(** * munin: the VirusTotal enrichment library (lib/munin_vt.py)

    A shallow embedding of the functions of [lib/munin_vt.py] and the
    properties of its records, and of the report script
    [munin-json-parse.py] that lists them.

    Python values are the values [json.loads] produces, with integer
    numbers (the counts, sizes and timestamps of the API are integers; a
    JSON float is outside the model).  A Python [str] is a Rocq [string]
    holding its UTF-8 bytes.  A Python [dict] is an association list in
    insertion order, as Python iterates it.  An operation that can raise
    returns a [result].  What the library leaves to the Python runtime and
    to other packages (floating point in [math], [datetime], the iteration
    order of a [set], [str()] of a container, the order [sorted] builds) is
    an interface, [PyRuntime]; the theorems hold for every implementation
    of it. *)

From Stdlib Require Import ZArith List String Ascii Bool Lia Permutation.
From Stdlib Require Import DecimalString.
Import ListNotations.
Open Scope string_scope.
Open Scope Z_scope.

Set Implicit Arguments.
Set Warnings "-register-all".

(** ** Values and exceptions *)

Inductive pyval : Type :=
| PNone
| PBool (b : bool)
| PInt (z : Z)
| PStr (s : string)
| PList (l : list pyval)
| PDict (d : list (pyval * pyval)).

Coercion PStr : string >-> pyval.

Definition dict := list (pyval * pyval).

Inductive exn : Type :=
| KeyError | TypeError | IndexError | ValueError | AttributeError
| NameError | OverflowError | RequestException.

Inductive result (A : Type) : Type :=
| Ok (a : A)
| Raise (e : exn).
Arguments Ok {A} a.
Arguments Raise {A} e.

(** ** Monads and their notation *)

Class Monad (m : Type -> Type) : Type := {
  ret : forall {A}, A -> m A;
  bind : forall {A B}, m A -> (A -> m B) -> m B
}.

Notation "x <- c ;; k" := (bind c (fun x => k))
  (at level 61, c at next level, right associativity).
Notation "c ;;; k" := (bind c (fun _ => k))
  (at level 61, right associativity).

#[export] Instance result_monad : Monad result := {
  ret := fun A a => Ok a;
  bind := fun A B c k => match c with Ok a => k a | Raise e => Raise e end
}.

(** The body of a [try] block that mutates one dict: the dict as it is when
    an exception is raised stays in the state. *)
Definition M (A : Type) : Type := dict -> dict * result A.

#[export] Instance M_monad : Monad M := {
  ret := fun A a s => (s, Ok a);
  bind := fun A B c k s =>
    match c s with
    | (s', Ok a) => k a s'
    | (s', Raise e) => (s', Raise e)
    end
}.

Definition lift {A} (r : result A) : M A := fun s => (s, r).

(** ** Python's operations on values *)

Definition as_int (v : pyval) : option Z :=
  match v with
  | PBool b => Some (Z.b2z b)
  | PInt z => Some z
  | _ => None
  end.

Definition hashable (v : pyval) : bool :=
  match v with
  | PList _ | PDict _ => false
  | _ => true
  end.

(** Equality of dict keys and set elements: [True == 1] and [False == 0]. *)
Definition key_eqb (a b : pyval) : bool :=
  match a, b with
  | PNone, PNone => true
  | PStr x, PStr y => String.eqb x y
  | (PBool _ | PInt _), (PBool _ | PInt _) =>
      match as_int a, as_int b with
      | Some x, Some y => x =? y
      | _, _ => false
      end
  | _, _ => false
  end.

Fixpoint dict_get (k : pyval) (d : dict) : option pyval :=
  match d with
  | [] => None
  | (k', v) :: r => if key_eqb k k' then Some v else dict_get k r
  end.

(** [d[k] = v]: an existing key keeps its place, a new one goes last. *)
Fixpoint dict_set (k v : pyval) (d : dict) : dict :=
  match d with
  | [] => [(k, v)]
  | (k', v') :: r =>
      if key_eqb k k' then (k', v) :: r else (k', v') :: dict_set k v r
  end.

(** [d.update(u)] *)
Definition dict_update (u d : dict) : dict :=
  fold_left (fun acc kv => dict_set (fst kv) (snd kv) acc) u d.

(** [a == b] *)
Fixpoint py_eq (a b : pyval) {struct a} : bool :=
  match a, b with
  | PNone, PNone => true
  | PBool x, PBool y => Bool.eqb x y
  | PBool x, PInt y => Z.b2z x =? y
  | PInt x, PBool y => x =? Z.b2z y
  | PInt x, PInt y => x =? y
  | PStr x, PStr y => String.eqb x y
  | PList xs, PList ys =>
      (fix go (xs ys : list pyval) {struct xs} : bool :=
         match xs, ys with
         | [], [] => true
         | x :: xs', y :: ys' => py_eq x y && go xs' ys'
         | _, _ => false
         end) xs ys
  | PDict d1, PDict d2 =>
      Nat.eqb (List.length d1) (List.length d2) &&
      (fix go (d : list (pyval * pyval)) {struct d} : bool :=
         match d with
         | [] => true
         | (k, v) :: r =>
             match dict_get k d2 with
             | Some v' => py_eq v v'
             | None => false
             end && go r
         end) d1
  | _, _ => false
  end.

(** [bool(v)] *)
Definition py_truthy (v : pyval) : bool :=
  match v with
  | PNone => false
  | PBool b => b
  | PInt z => negb (z =? 0)
  | PStr s => negb (String.eqb s "")
  | PList l => match l with [] => false | _ => true end
  | PDict d => match d with [] => false | _ => true end
  end.

(** [needle in hay] for two strings *)
Definition is_substring (needle hay : string) : bool :=
  match String.index 0 needle hay with
  | Some _ => true
  | None => false
  end.

(** The code points of a string: a UTF-8 continuation byte (10xxxxxx) stays
    with the byte before it. *)
Definition is_continuation (c : ascii) : bool :=
  let n := nat_of_ascii c in (128 <=? n)%nat && (n <? 192)%nat.

Definition starts_with_continuation (s : string) : bool :=
  match s with
  | String c _ => is_continuation c
  | EmptyString => false
  end.

Fixpoint str_chars (s : string) : list string :=
  match s with
  | EmptyString => []
  | String c r =>
      match str_chars r with
      | h :: t =>
          if starts_with_continuation r then String c h :: t
          else String c EmptyString :: h :: t
      | [] => [String c EmptyString]
      end
  end.

(** [x in c] *)
Definition py_contains (c x : pyval) : result bool :=
  match c with
  | PDict d =>
      if hashable x
      then Ok (match dict_get x d with Some _ => true | None => false end)
      else Raise TypeError
  | PList l => Ok (existsb (py_eq x) l)
  | PStr s =>
      match x with
      | PStr n => Ok (is_substring n s)
      | _ => Raise TypeError
      end
  | _ => Raise TypeError
  end.

(** [l[i]] for a sequence, a negative index counting from the end *)
Definition seq_index {A} (l : list A) (i : Z) : result A :=
  let n := Z.of_nat (List.length l) in
  let j := if i <? 0 then i + n else i in
  if (j <? 0) || (n <=? j) then Raise IndexError
  else match nth_error l (Z.to_nat j) with
       | Some a => Ok a
       | None => Raise IndexError
       end.

(** [c[k]] *)
Definition py_getitem (c k : pyval) : result pyval :=
  match c with
  | PDict d =>
      if hashable k
      then match dict_get k d with
           | Some v => Ok v
           | None => Raise KeyError
           end
      else Raise TypeError
  | PList l =>
      match as_int k with
      | Some i => seq_index l i
      | None => Raise TypeError
      end
  | PStr s =>
      match as_int k with
      | Some i => seq_index (map PStr (str_chars s)) i
      | None => Raise TypeError
      end
  | _ => Raise TypeError
  end.

(** The elements [for x in v] visits *)
Definition py_iter (v : pyval) : result (list pyval) :=
  match v with
  | PList l => Ok l
  | PDict d => Ok (map fst d)
  | PStr s => Ok (map PStr (str_chars s))
  | _ => Raise TypeError
  end.

(** [a + b] *)
Definition py_add (a b : pyval) : result pyval :=
  match a, b with
  | (PBool _ | PInt _), (PBool _ | PInt _) =>
      match as_int a, as_int b with
      | Some x, Some y => Ok (PInt (x + y))
      | _, _ => Raise TypeError
      end
  | PStr x, PStr y => Ok (PStr (x ++ y))
  | PList x, PList y => Ok (PList (x ++ y))
  | _, _ => Raise TypeError
  end.

(** [a <= n] for an integer literal [n] *)
Definition py_le_int (a : pyval) (n : Z) : result bool :=
  match as_int a with
  | Some x => Ok (x <=? n)
  | None => Raise TypeError
  end.

(** [sep.join(l)] *)
Fixpoint py_join (sep : string) (l : list pyval) : result string :=
  match l with
  | [] => Ok ""
  | [PStr s] => Ok s
  | PStr s :: r => t <- py_join sep r ;; Ok (s ++ sep ++ t)
  | _ => Raise TypeError
  end.

(** [s.replace(old, new)] for one-character [old] and [new] *)
Fixpoint str_replace (old new : ascii) (s : string) : string :=
  match s with
  | EmptyString => EmptyString
  | String c r =>
      String (if Ascii.eqb c old then new else c) (str_replace old new r)
  end.

(** The elements of [set(l)], each at its first occurrence; [TypeError] for
    an unhashable one. *)
Fixpoint set_elements (seen l : list pyval) : result (list pyval) :=
  match l with
  | [] => Ok (rev seen)
  | x :: r =>
      if hashable x
      then if existsb (key_eqb x) seen then set_elements seen r
           else set_elements (x :: seen) r
      else Raise TypeError
  end.

Fixpoint map_result {A B} (f : A -> result B) (l : list A) : result (list B) :=
  match l with
  | [] => Ok []
  | x :: r => y <- f x ;; ys <- map_result f r ;; Ok (y :: ys)
  end.

(** [l.remove(x)]: the first element equal to [x] goes *)
Fixpoint list_remove (x : pyval) (l : list pyval) : list pyval :=
  match l with
  | [] => []
  | y :: r => if py_eq y x then r else y :: list_remove x r
  end.

(** ** The Python runtime the library runs on *)

Class PyRuntime : Type := {
  (** [int(math.floor(math.log(b, 1024)))] for an integer [b > 0] *)
  floor_log1024 : Z -> Z;
  (** [str(round(b / math.pow(1024, i), 2))], or what the floating-point
      computation raises *)
  round2_str : Z -> Z -> result string;
  (** [datetime.utcfromtimestamp(t).strftime("%Y-%m-%d %H:%M:%S")] *)
  utc_strftime : Z -> result string;
  (** the order in which a set lists its elements [l], given in the order
      of their insertion *)
  set_order : list pyval -> list pyval;
  set_order_perm : forall l, Permutation (set_order l) l;
  (** [str(v)] *)
  py_str : pyval -> string;
  py_str_str : forall s, py_str (PStr s) = s;
  (** [sorted] on records paired with their sort keys *)
  sort_by_key : list (pyval * dict) -> result (list (pyval * dict));
  sort_by_key_perm :
    forall l l', sort_by_key l = Ok l' -> Permutation l' l
}.

(** ** lib/munin_vt.py: the pure functions *)

Section Pure.
Context {R : PyRuntime}.

(** [uniqList], line 95 *)
Definition uniqList (listx : pyval) : result pyval :=
  elems <- py_iter listx ;;
  uniq <- set_elements [] elems ;;
  Ok (PList (set_order uniq)).

Definition size_name : list string :=
  ["B"; "KB"; "MB"; "GB"; "TB"; "PB"; "EB"; "ZB"; "YB"].

(** [convertSize], line 154 *)
Definition convertSize (size_bytes : pyval) : result pyval :=
  if py_eq size_bytes (PInt 0) then Ok (PStr "0B")
  else
    match as_int size_bytes with
    | None => Raise TypeError
    | Some b =>
        if b <? 0 then Raise ValueError
        else
          let i := floor_log1024 b in
          s <- round2_str b i ;;
          unit_name <- seq_index size_name i ;;
          Ok (PStr (s ++ " " ++ unit_name))
    end.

+--

Provide the number of lines in these entries that hold the word "EmptyString", without any accompanying text.

▶ SOLVED PROBLEM:
5